=== Entries supplied ===
(* ===== verification/SprotoWire.v ===== *)
(** * What a sproto message is

    The reference for [SprotoEncode] and [SprotoDecode]: from a type and a Lua table, the bytes of the message and the table that decoding
    it gives.  It has no buffers and no positions.  A table that does not fit its type has no message. *)

From S2P Require Import Prelude CString LuaError Sproto SprotoSpec SprotoCode SprotoLua.

(** ** Values *)

Definition le32 (z : Z) : list Z := dword_bytes (u32 z).
Definition le64 (z : Z) : list Z := dword_bytes (u64 z) ++ dword_bytes (Z.shiftr (u64 z) 32).
Definition narrow (z : Z) : bool := (- 2 ^ 31 <=? z) && (z <? 2 ^ 31).

(** A Lua integer has 64 bits. *)
Definition int_of (v : lua) : option Z :=
  match v with VInteger z => if (- 2 ^ 63 <=? z) && (z <? 2 ^ 63) then Some z else None | _ => None end.
Definition bool_of (v : lua) : option bool := match v with VBoolean b => Some b | _ => None end.

Definition with_size (b : list Z) : list Z := dword_bytes (Z.of_nat (length b)) ++ b.

(** A field: absent, a number in its header slot, or data.  [need] bytes of room are enough to write the data; [wide] says that an array
    in it holds an integer of more than 32 bits. *)
Inductive fval := FAbsent | FInline (value : Z) (v : lua) | FBytes (bytes : list Z) (v : lua) (need : Z) (wide : bool).

(** The element [i], [i + 1], ... of a list, up to the first nil. *)
Fixpoint array_values (fuel : nat) (t : entries) (i : Z) : option (list lua) :=
  match lua_geti t i with
  | VNil => Some []
  | v => match fuel with O => None | S fuel => let! l := array_values fuel t (i + 1) in Some (v :: l) end
  end.

(** The values of the elements of a field, in the order in which they are written: of a map as [lua_next] gives them. *)
Definition field_values (f : field) (t : entries) : option (list lua) :=
  if 0 <=? f_key f then Some (map snd t) else array_values (length t) t 1.

Definition lua_list (l : list lua) : lua := VTable (imap (fun i v => (VInteger (Z.of_nat i + 1), v)) l).

Definition name_of (f : field) : list Z := default [] (f_name f).

Record message := MkMessage {
  m_bytes : list Z;
  m_fields : list (field * lua);
  m_need : Z;
  m_wide : bool;
}.

(** Writing the fields of a message to a table. *)
Definition set_fields (t : entries) (fs : list (field * lua)) : entries :=
  fold_left (fun t p => lua_rawset t (VString (name_of (fst p))) (snd p)) fs t.

Definition m_table (m : message) : entries := set_fields [] (m_fields m).

(** The value of the main index of a message. *)
Definition key_step (key : Z) (k : option lua) (p : field * lua) : option lua :=
  if (f_tag (fst p) =? key) && negb (is_array (fst p)) then Some (snd p) else k.
Definition main_key (key : Z) (fs : list (field * lua)) : option lua := fold_left (key_step key) fs None.

(** A string or a message within another. *)
Record item := MkItem { it_bytes : list Z; it_lua : lua; it_fields : list (field * lua); it_need : Z; it_wide : bool }.

Section Field.
Variable types : list sproto_type.
Variable sub : sproto_type -> entries -> option message.

Definition object (f : field) (v : lua) : option item :=
  match v with
  | VString s => if base_type f =? SPROTO_TSTRING then Some (MkItem s v [] (Z.of_nat (length s)) false) else None
  | VTable t =>
      if base_type f =? SPROTO_TSTRUCT then
        let! i := f_st f in
        let! st := aget types i in
        let! m := sub st t in
        Some (MkItem (m_bytes m) (VTable (m_table m)) (m_fields m) (m_need m) (m_wide m))
      else None
  | _ => None
  end.

Definition integers (zs : list Z) : list Z :=
  match zs with
  | [] => []
  | _ => if forallb narrow zs then 4 :: concat (map le32 zs) else 8 :: concat (map le64 zs)
  end.

Definition objects (items : list item) : list Z := concat (map (fun it => with_size (it_bytes it)) items).

(** A map is keyed by the main index of its elements. *)
Fixpoint keyed (key : Z) (t : entries) (items : list item) : option entries :=
  match items with
  | [] => Some t
  | it :: items => let! k := main_key key (it_fields it) in keyed key (lua_rawset t k (it_lua it)) items
  end.

Definition sum (l : list Z) : Z := fold_right Z.add 0 l.

Definition array_value (f : field) (a : entries) : option fval :=
  let! vals := field_values f a in
  let n := Z.of_nat (length vals) in
  if base_type f =? SPROTO_TINTEGER then
    let! zs := mapM int_of vals in
    Some (FBytes (integers zs) (lua_list vals) (13 + 8 * n) (negb (forallb narrow zs)))
  else if base_type f =? SPROTO_TBOOLEAN then
    let! bs := mapM bool_of vals in
    Some (FBytes (map (fun b : bool => if b then 1 else 0) bs) (lua_list vals) (4 + n) false)
  else
    let! items := mapM (object f) vals in
    let! v := if (base_type f =? SPROTO_TSTRUCT) && (0 <=? f_key f) then let! t := keyed (f_key f) [] items in Some (VTable t)
              else Some (lua_list (map it_lua items)) in
    Some (FBytes (objects items) v (8 + sum (map (fun it => 4 + it_need it) items)) (existsb it_wide items)).

Definition scalar_value (f : field) (v : lua) : option fval :=
  match v with
  | VNil => Some FAbsent
  | _ =>
      if base_type f =? SPROTO_TINTEGER then
        let! z := int_of v in
        Some (if (0 <=? z) && (z <? 0x7fff) then FInline ((z + 1) * 2) v
              else if narrow z then FBytes (le32 z) v 8 false else FBytes (le64 z) v 12 false)
      else if base_type f =? SPROTO_TBOOLEAN then let! b := bool_of v in Some (FInline (if b then 4 else 2) v)
      else if (base_type f =? SPROTO_TSTRUCT) && (0 <=? f_key f) then None
      else let! it := object f v in Some (FBytes (it_bytes it) (it_lua it) (4 + it_need it) (it_wide it))
  end.

Definition field_value (t : entries) (f : field) : option (field * fval) :=
  let v := lua_getfield t (name_of f) in
  let! fv :=
    if is_array f then match v with VNil => Some FAbsent | VTable a => array_value f a | _ => None end
    else scalar_value f v in
  Some (f, fv).
End Field.

(** ** Messages *)

Definition gap_slot (last : Z) (f : field) : list Z := if 0 <? f_tag f - last - 1 then [(f_tag f - last - 2) * 2 + 1] else [].

(** The slots of the header: a number of tags skipped, a number, or 0 for data. *)
Fixpoint slots (last : Z) (l : list (field * fval)) : list Z :=
  match l with
  | [] => []
  | (f, FAbsent) :: l => slots last l
  | (f, FInline value _) :: l => gap_slot last f ++ value :: slots (f_tag f) l
  | (f, FBytes _ _ _ _) :: l => gap_slot last f ++ 0 :: slots (f_tag f) l
  end.

Definition data_of (fv : fval) : list Z := match fv with FBytes b _ _ _ => with_size b | _ => [] end.
Definition need_of (fv : fval) : Z := match fv with FAbsent => 8 | FInline _ _ => 0 | FBytes _ _ need _ => need end.
Definition wide_of (fv : fval) : bool := match fv with FBytes _ _ _ wide => wide | _ => false end.
Definition lua_of (p : field * fval) : option (field * lua) :=
  match snd p with FAbsent => None | FInline _ v | FBytes _ v _ _ => Some (fst p, v) end.

Definition header (l : list (field * fval)) : list Z := concat (map word_bytes (slots (-1) l)).
Definition wire (l : list (field * fval)) : list Z :=
  word_bytes (Z.of_nat (length (slots (-1) l))) ++ header l ++ concat (map (fun p => data_of (snd p)) l).

(** The message of a table; messages nest [depth] levels at most. *)
Fixpoint msg (types : list sproto_type) (depth : nat) (st : sproto_type) (t : entries) : option message :=
  match depth with
  | O => None
  | S depth =>
      let! l := mapM (field_value types (msg types depth) t) (t_f st) in
      Some (MkMessage (wire l) (omap lua_of l) (SIZEOF_HEADER + t_maxn st * SIZEOF_FIELD + sum (map (fun p => need_of (snd p)) l))
              (existsb (fun p => wide_of (snd p)) l))
  end.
===
Reproduce, character for character, only the lines of the preceding data that start at the line with "Variable types : list sproto_type." and end at the line with "[] => Some t", both included.

**Result for this exercise**:
Variable types : list sproto_type.
Variable sub : sproto_type -> entries -> option message.

Definition object (f : field) (v : lua) : option item :=
  match v with
  | VString s => if base_type f =? SPROTO_TSTRING then Some (MkItem s v [] (Z.of_nat (length s)) false) else None
  | VTable t =>
      if base_type f =? SPROTO_TSTRUCT then
        let! i := f_st f in
        let! st := aget types i in
        let! m := sub st t in
        Some (MkItem (m_bytes m) (VTable (m_table m)) (m_fields m) (m_need m) (m_wide m))
      else None
  | _ => None
  end.

Definition integers (zs : list Z) : list Z :=
  match zs with
  | [] => []
  | _ => if forallb narrow zs then 4 :: concat (map le32 zs) else 8 :: concat (map le64 zs)
  end.

Definition objects (items : list item) : list Z := concat (map (fun it => with_size (it_bytes it)) items).

(** A map is keyed by the main index of its elements. *)
Fixpoint keyed (key : Z) (t : entries) (items : list item) : option entries :=
  match items with
  | [] => Some t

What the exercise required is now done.